Around the clock

Sat, Oct 20, 2012, 01:00

   

SHOP STORIES:Last month the Guiney family lost control of Clerys when it was bought by the US investment firm Gordon Brothers. PATRICK FREYNEvisits a Dublin institution in changing times

EARLY ON A MONDAY morning in Clerys some customers, mainly older women, are mingling around the crisp and modern concessions on the ground floor, overlooked by neo-classical features from another age. Some dawdle, some bustle, a few loudly greet friends and frenemies. “You’re looking very well, Joan, I really mean that!” says one lady to another, who then scowls dramatically at her departing back (I observe this from The Ivy cafe where I’m scoffing a chicken ciabatta). There are also a small number of bored-looking men trailing their wives, and two French-speaking children wandering about looking slightly confused.

Clerys is a Dublin institution, the mention of which causes many to sink into a nostalgic reverie about queuing to see Santy, the eighth of December, and meeting under Clerys’ clock. Recently it struggled into receivership, and a sale to the US investment firm Gordon Brothers took it out of the control of the Guiney family for the first time in 71 years.

The buyout led to the closure of two Clerys home furnishing stores and its sister store, Guineys (there are ongoing negotiations over the treatment of the laid-off workers and the closure of the company pension scheme). The 147 jobs with Clerys itself were, for the time being, saved.

Resplendent in a glamorous coat, Gladys Greene, who has a broad smile and a lovely voice, is about to get a makeover at Shiseido. She has been coming to Clerys for much of her life and glancing around at all the modern brand names, she acknowledges how much it has changed. “I live out in Dublin 5 now but I was an inner-city lass,” she says. “And I think that makes a difference to my attitude to Clerys, because I’ve grown up with it here. I’ve never known anything else.” She can remember how, in the 1960s, the salespeople would put dockets and payment into capsules that were sent up to the accounts department and then “the capsules would come back. They were on wires from the office. That would be your change . . . Coming into Clerys was a big treat even as a kiddler.”

Department stores are an 18th century invention, but they flourished in the 19th and 20th centuries (The BBC is currently running a department store-themed period drama: The Paradise).

The site Clerys occupies was the first ever purpose-built variety, launched by McSwiney, Delany and Co as “The New or Palatial Mart” in 1853, and bought by MJ Clery and renamed in 1883. It was largely destroyed during the 1916 rising, but the façade survived and “new” Clerys was relaunched in 1922. Denis Guiney bought it out of receivership in 1941 and successfully targeted it at middle Ireland. After his death in 1967, his widow, Mary Guiney, took an active interest in the business until she died at the age of 103 in 2004.
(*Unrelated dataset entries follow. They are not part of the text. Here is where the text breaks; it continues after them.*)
(** * The apply pipeline of the etcd server: [uberApplier]

    A shallow embedding of [server/etcdserver/uber_applier.go].

    The file is organised as follows.
    - [Pb]: the protobuf enumerations and messages the dispatcher inspects.
    - [Externals]: the collaborators that live outside the file (storage,
      alarm registry, loggers, metrics), kept abstract.
    - The applier chain, the [uberApplier] record, the machine state and the
      state monad in which the Go methods are written.
    - [RestoreAlarms], [Alarm], [dispatch], [Apply], [newUberApplier].
    - [Demo]: a small in-memory instance on which the definitions run.
    - The properties of the dispatcher and of the chain builder. *)

From Stdlib Require Import List String Bool Arith ZArith.
Import ListNotations.
Local Open Scope string_scope.
Local Open Scope list_scope.

Set Implicit Arguments.

(** ** Protobuf side *)

Module Pb.

(** [pb.AlarmType]. *)
Inductive AlarmType := AlarmType_NONE | AlarmType_NOSPACE | AlarmType_CORRUPT.

(** [pb.AlarmRequest_AlarmAction]. *)
Inductive AlarmAction :=
  AlarmRequest_GET | AlarmRequest_ACTIVATE | AlarmRequest_DEACTIVATE.

Definition AlarmType_eqb (x y : AlarmType) : bool :=
  match x, y with
  | AlarmType_NONE, AlarmType_NONE
  | AlarmType_NOSPACE, AlarmType_NOSPACE
  | AlarmType_CORRUPT, AlarmType_CORRUPT => true
  | _, _ => false
  end.

Definition AlarmAction_eqb (x y : AlarmAction) : bool :=
  match x, y with
  | AlarmRequest_GET, AlarmRequest_GET
  | AlarmRequest_ACTIVATE, AlarmRequest_ACTIVATE
  | AlarmRequest_DEACTIVATE, AlarmRequest_DEACTIVATE => true
  | _, _ => false
  end.

(** [pb.AlarmMember]: one raised alarm, as the registry lists it. *)
Record AlarmMember := { am_MemberID : N; am_Alarm : AlarmType }.

(** [pb.AlarmRequest]. *)
Record AlarmRequest :=
  { Action : AlarmAction; MemberID : N; Alarm : AlarmType }.

End Pb.
Export Pb.

(** ** Errors

    A Go [error] is compared by identity.  [mvcc.ErrCompacted] is the one
    sentinel the dispatcher looks for; every other error value is told apart
    by a name. *)
Inductive error :=
| ErrCompacted
| ErrOther (name : string).

Definition error_eqb (x y : error) : bool :=
  match x, y with
  | ErrCompacted, ErrCompacted => true
  | ErrOther a, ErrOther b => String.eqb a b
  | _, _ => false
  end.

(** [time.Duration], in nanoseconds. *)
Definition Duration := Z.

(** [strconv.FormatBool]. *)
Definition strconv_FormatBool (b : bool) : string :=
  if b then "true" else "false".

(** How a Go call leaves: with its result, or unwinding a panic. *)
Inductive exit (A : Type) :=
| Return (x : A)
| Panic (msg : string).
Arguments Panic {A} msg.

(** ** Collaborators outside the file

    Everything the dispatcher touches but does not define: the payload of a
    protobuf message, the handles the server holds, the mutable state of the
    storage, lease, auth and alarm subsystems ([World]), the version tag of
    the metric and the read-only listing the alarm registry offers. *)
Class Externals : Type :=
  { World : Type;
    Message : Type;          (* proto.Message *)
    Trace : Type;            (* pointer to traceutil.Trace *)
    Chan : Type;             (* <-chan struct{} *)
    context_Context : Type;  (* context.Context *)
    context_TODO : context_Context;
    Logger : Type;           (* pointer to zap.Logger *)
    AlarmStore : Type;       (* pointer to v3alarm.AlarmStore *)
    AuthStore : Type;        (* auth.AuthStore *)
    Lessor : Type;           (* lease.Lessor *)
    v3Version : string;
    (** [AlarmStore.Get]: the alarms of one kind that are raised. *)
    alarmStore_Get : AlarmStore -> World -> AlarmType -> list AlarmMember }.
“Department stores seem like an old idea now with all the shopping centres,” says retail manager Aidan Barron. “But I view shopping centres as just being big department stores really. Department stores like Clerys offered something that people couldn’t get in the local town or village. Under one roof, from the lower ground floor up to the top floor, you could get everything from your cup of tea to your socks, to your suits to your furniture.”

Barron has been with Clerys for only six years, but collectively his parents, grandparents and siblings have racked up “200 years of service”. His father, Tom, started in the carpets and lino department in 1954. “Mr Guiney was a gruff individual and his office was off the carpet department,” recalls Tom Barron. “If we were sitting on a pile of carpets he’d want to know what the hell you were doing sitting down.” If you didn’t meet your sales targets, says Barron, “you were called before his lordship and castigated.” He recalls “one particular lady and whenever you saw her on the horizon you disappeared. ‘I’m so and so and I want this and I want that’,” she’d say, “but she never bought anything. She’d keep you for hours and you’d be losing money because you weren’t making sales.”